- **What is needed**
Scan the data for "assert" and copy the lines it appears in.

- **Stored data**
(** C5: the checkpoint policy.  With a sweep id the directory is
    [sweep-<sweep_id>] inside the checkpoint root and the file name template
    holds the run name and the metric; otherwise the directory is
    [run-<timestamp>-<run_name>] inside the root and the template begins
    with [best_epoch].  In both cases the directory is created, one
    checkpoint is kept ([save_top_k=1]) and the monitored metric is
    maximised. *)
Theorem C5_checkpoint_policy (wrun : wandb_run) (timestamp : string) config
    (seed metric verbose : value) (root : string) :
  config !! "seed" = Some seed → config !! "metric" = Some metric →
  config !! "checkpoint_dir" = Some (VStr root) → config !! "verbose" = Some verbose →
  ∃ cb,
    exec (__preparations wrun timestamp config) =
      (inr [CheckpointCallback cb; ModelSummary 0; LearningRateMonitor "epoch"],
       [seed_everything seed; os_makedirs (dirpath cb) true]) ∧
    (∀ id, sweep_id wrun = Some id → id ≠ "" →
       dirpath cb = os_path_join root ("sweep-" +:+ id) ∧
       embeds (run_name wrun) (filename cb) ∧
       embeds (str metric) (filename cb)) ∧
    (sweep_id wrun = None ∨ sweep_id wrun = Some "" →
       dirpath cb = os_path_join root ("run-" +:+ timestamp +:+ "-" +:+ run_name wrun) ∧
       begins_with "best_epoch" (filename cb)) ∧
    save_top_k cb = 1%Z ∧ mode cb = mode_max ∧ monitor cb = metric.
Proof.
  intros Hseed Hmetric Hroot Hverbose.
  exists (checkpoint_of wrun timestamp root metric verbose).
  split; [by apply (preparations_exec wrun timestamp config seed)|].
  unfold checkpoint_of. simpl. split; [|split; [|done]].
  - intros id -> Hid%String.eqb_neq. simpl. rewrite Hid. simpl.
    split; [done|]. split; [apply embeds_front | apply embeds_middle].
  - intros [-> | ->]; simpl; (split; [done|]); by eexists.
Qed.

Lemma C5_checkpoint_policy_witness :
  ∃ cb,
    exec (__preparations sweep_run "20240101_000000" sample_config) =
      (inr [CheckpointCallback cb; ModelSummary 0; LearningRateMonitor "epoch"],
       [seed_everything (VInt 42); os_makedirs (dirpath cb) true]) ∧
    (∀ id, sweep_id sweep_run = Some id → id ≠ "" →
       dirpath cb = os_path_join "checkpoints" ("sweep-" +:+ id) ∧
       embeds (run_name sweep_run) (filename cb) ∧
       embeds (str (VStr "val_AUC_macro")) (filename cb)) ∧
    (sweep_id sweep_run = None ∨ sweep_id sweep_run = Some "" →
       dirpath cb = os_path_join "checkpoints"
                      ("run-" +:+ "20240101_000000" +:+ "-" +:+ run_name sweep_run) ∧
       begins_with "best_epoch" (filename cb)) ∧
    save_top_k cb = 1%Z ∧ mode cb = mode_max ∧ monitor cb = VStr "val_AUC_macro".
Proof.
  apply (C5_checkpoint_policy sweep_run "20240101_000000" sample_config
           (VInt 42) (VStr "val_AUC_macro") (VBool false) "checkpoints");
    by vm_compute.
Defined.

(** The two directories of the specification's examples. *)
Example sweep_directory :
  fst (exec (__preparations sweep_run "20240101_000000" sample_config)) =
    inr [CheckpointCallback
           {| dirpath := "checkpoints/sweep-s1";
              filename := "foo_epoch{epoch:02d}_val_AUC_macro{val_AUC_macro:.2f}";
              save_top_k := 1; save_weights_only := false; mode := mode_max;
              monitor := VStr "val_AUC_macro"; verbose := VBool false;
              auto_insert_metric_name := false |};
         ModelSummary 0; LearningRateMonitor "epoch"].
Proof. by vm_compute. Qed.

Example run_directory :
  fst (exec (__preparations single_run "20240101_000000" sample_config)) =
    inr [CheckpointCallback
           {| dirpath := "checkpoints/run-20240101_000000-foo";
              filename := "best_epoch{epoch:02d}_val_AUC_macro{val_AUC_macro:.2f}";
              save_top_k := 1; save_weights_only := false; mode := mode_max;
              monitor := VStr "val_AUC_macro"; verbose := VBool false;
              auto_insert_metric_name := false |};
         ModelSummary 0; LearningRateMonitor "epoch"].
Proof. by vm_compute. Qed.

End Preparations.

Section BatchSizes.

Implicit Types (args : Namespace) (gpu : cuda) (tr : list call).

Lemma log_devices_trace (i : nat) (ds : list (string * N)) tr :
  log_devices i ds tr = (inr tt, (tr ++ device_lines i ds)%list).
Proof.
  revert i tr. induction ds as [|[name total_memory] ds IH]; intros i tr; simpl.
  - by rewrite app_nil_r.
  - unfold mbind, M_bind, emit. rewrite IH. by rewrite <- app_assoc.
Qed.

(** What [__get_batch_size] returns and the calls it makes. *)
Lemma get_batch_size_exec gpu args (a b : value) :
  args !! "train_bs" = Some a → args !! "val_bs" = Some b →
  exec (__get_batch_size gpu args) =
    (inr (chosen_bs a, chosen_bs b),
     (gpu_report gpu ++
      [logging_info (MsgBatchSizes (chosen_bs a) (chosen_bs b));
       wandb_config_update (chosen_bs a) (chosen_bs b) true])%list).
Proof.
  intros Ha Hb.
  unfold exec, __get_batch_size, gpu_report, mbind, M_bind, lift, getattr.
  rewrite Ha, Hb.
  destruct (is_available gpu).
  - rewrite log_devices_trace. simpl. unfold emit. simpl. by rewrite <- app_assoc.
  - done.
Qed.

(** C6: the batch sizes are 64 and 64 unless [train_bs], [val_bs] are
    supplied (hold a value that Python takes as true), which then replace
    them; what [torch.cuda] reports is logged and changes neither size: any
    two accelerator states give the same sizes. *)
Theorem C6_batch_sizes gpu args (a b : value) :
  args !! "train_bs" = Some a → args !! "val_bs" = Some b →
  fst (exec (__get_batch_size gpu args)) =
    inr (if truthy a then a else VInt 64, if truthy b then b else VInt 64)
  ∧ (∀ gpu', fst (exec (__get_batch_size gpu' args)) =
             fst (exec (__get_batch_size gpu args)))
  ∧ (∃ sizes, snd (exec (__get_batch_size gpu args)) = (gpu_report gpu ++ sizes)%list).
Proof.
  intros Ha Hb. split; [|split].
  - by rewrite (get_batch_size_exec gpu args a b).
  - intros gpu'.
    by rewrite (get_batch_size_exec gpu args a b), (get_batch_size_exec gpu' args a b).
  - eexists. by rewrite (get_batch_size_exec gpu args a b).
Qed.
--
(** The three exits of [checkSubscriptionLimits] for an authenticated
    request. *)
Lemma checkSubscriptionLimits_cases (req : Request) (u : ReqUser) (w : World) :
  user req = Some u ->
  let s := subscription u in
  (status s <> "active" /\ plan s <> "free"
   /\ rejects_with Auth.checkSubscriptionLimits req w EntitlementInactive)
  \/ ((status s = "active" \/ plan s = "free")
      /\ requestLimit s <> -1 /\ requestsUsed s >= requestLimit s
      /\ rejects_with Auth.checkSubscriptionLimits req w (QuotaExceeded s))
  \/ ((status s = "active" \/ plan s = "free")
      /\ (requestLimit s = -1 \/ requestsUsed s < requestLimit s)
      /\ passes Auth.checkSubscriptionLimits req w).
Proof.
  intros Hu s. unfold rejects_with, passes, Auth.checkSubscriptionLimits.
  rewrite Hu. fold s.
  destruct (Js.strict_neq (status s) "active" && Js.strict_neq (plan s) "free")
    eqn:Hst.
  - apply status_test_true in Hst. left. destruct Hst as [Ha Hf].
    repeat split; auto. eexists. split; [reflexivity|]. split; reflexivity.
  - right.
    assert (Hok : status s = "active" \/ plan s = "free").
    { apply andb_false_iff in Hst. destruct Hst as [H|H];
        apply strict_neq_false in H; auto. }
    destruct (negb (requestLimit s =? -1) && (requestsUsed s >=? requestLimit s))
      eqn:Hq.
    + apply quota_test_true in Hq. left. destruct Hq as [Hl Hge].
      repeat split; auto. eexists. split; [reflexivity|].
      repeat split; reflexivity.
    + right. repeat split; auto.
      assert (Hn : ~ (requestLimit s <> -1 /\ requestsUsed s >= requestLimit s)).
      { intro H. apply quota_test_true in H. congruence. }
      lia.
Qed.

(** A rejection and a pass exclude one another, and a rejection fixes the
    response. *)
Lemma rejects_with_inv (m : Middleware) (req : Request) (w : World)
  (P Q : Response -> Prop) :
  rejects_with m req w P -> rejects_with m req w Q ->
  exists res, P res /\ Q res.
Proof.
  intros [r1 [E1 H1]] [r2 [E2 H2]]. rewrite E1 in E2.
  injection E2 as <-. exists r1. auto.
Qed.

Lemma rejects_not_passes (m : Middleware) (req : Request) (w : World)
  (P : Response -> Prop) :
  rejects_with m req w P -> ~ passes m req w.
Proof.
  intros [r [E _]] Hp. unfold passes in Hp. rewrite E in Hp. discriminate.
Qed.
* * *
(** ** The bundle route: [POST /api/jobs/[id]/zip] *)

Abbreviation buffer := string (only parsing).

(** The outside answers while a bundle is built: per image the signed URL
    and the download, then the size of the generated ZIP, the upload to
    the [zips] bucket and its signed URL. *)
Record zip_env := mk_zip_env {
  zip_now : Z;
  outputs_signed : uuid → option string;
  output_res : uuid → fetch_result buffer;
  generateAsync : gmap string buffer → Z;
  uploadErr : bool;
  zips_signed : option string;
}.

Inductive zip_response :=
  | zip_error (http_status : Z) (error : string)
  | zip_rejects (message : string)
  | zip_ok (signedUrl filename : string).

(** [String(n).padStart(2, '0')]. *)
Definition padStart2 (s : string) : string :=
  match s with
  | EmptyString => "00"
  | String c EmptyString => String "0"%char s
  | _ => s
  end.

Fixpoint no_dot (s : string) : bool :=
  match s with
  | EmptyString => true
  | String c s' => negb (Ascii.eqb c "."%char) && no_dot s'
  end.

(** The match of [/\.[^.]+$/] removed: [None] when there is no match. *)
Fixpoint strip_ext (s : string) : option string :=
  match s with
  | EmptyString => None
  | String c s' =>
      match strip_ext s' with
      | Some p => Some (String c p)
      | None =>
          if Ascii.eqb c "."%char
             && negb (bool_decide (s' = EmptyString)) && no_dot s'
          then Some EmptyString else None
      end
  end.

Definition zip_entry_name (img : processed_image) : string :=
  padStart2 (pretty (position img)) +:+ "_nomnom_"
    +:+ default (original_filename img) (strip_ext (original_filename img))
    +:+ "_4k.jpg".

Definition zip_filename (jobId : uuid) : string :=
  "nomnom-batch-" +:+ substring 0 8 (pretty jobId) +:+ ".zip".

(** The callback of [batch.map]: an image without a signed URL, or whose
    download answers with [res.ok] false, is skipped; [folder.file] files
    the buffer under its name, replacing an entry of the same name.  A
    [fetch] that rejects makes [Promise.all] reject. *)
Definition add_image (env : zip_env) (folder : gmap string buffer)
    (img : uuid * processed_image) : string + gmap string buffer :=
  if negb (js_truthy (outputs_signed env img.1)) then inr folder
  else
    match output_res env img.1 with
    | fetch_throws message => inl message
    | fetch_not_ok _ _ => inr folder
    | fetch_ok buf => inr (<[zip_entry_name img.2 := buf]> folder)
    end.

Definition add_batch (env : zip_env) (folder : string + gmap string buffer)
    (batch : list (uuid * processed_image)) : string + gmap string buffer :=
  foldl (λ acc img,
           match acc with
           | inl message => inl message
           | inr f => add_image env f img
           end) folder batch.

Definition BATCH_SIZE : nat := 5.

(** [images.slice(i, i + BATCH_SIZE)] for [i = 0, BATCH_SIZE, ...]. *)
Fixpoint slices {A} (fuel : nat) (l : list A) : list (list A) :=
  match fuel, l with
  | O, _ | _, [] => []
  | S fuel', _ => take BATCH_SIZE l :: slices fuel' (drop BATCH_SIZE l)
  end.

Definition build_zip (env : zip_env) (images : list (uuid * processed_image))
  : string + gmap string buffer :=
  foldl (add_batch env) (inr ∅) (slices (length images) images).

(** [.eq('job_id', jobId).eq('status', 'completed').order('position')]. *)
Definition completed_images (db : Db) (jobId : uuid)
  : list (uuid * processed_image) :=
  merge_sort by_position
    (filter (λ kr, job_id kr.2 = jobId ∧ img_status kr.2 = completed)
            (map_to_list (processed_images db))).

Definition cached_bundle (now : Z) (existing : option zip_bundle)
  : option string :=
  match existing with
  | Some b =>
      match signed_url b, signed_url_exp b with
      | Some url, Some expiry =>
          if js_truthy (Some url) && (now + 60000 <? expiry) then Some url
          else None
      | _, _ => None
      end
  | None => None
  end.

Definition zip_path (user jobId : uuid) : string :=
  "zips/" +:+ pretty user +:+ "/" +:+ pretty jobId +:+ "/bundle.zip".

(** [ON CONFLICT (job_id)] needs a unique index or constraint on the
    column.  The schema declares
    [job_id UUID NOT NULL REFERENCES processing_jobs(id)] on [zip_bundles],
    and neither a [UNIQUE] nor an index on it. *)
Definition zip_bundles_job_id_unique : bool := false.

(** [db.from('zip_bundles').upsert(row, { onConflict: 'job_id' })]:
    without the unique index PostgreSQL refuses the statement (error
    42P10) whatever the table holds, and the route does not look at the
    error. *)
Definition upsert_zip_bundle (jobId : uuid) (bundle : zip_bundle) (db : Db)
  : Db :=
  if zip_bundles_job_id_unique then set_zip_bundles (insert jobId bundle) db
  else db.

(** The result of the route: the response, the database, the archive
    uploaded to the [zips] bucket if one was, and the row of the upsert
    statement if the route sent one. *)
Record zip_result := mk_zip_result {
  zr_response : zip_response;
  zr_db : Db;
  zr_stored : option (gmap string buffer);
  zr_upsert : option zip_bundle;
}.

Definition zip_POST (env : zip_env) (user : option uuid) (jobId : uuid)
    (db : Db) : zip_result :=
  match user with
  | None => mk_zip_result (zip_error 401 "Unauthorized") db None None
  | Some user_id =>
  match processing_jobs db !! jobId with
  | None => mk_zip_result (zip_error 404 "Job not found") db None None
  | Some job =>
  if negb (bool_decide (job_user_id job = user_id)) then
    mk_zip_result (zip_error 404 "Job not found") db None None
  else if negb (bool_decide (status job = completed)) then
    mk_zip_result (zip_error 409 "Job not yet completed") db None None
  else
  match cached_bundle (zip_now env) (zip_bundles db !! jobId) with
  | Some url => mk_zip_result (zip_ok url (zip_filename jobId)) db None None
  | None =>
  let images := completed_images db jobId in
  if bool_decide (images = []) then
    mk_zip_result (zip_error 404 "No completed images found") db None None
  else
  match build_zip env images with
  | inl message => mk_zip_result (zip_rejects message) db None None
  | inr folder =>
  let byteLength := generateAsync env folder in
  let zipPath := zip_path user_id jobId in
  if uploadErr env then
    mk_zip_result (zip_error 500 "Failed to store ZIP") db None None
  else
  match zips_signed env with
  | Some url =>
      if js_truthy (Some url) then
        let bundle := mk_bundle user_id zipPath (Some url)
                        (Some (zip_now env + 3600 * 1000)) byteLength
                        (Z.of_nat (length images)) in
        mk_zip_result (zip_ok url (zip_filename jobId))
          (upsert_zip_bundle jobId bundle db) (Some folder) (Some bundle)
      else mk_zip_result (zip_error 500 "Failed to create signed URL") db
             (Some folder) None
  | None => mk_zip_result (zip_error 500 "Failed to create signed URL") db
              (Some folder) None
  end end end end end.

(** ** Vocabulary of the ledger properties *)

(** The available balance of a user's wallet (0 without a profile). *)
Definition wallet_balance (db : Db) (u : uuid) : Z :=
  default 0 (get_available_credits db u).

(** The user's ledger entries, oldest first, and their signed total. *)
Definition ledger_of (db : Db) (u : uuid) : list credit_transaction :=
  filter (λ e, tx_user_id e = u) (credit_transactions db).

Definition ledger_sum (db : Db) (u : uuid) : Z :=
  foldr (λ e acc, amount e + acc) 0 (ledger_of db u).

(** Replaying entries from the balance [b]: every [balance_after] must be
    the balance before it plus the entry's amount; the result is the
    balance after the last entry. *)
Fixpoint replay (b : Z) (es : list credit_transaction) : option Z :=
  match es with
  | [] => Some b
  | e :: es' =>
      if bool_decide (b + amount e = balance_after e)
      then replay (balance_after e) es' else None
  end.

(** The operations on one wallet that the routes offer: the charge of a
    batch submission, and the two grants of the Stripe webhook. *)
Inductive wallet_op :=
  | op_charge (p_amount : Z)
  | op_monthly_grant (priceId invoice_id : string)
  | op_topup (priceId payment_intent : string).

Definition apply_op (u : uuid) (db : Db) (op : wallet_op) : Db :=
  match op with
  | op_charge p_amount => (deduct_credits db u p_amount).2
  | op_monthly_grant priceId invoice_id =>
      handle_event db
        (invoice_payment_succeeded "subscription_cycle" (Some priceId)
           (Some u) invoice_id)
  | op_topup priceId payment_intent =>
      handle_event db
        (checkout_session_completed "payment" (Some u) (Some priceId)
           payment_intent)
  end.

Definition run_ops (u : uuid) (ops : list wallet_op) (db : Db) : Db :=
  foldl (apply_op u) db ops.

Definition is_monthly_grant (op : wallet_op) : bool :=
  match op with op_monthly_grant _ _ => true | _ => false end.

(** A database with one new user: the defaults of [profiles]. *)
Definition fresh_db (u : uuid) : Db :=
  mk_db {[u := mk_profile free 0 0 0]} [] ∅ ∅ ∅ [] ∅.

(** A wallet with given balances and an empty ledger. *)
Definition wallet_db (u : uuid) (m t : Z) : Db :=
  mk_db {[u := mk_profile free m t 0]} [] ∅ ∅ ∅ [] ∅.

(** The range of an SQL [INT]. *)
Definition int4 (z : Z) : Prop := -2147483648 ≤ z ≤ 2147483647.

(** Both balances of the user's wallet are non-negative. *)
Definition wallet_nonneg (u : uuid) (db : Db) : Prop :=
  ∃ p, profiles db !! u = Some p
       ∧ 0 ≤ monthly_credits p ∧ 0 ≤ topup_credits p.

- **Task result**
    assert (Hok : status s = "active" \/ plan s = "free").
      assert (Hn : ~ (requestLimit s <> -1 /\ requestsUsed s >= requestLimit s)).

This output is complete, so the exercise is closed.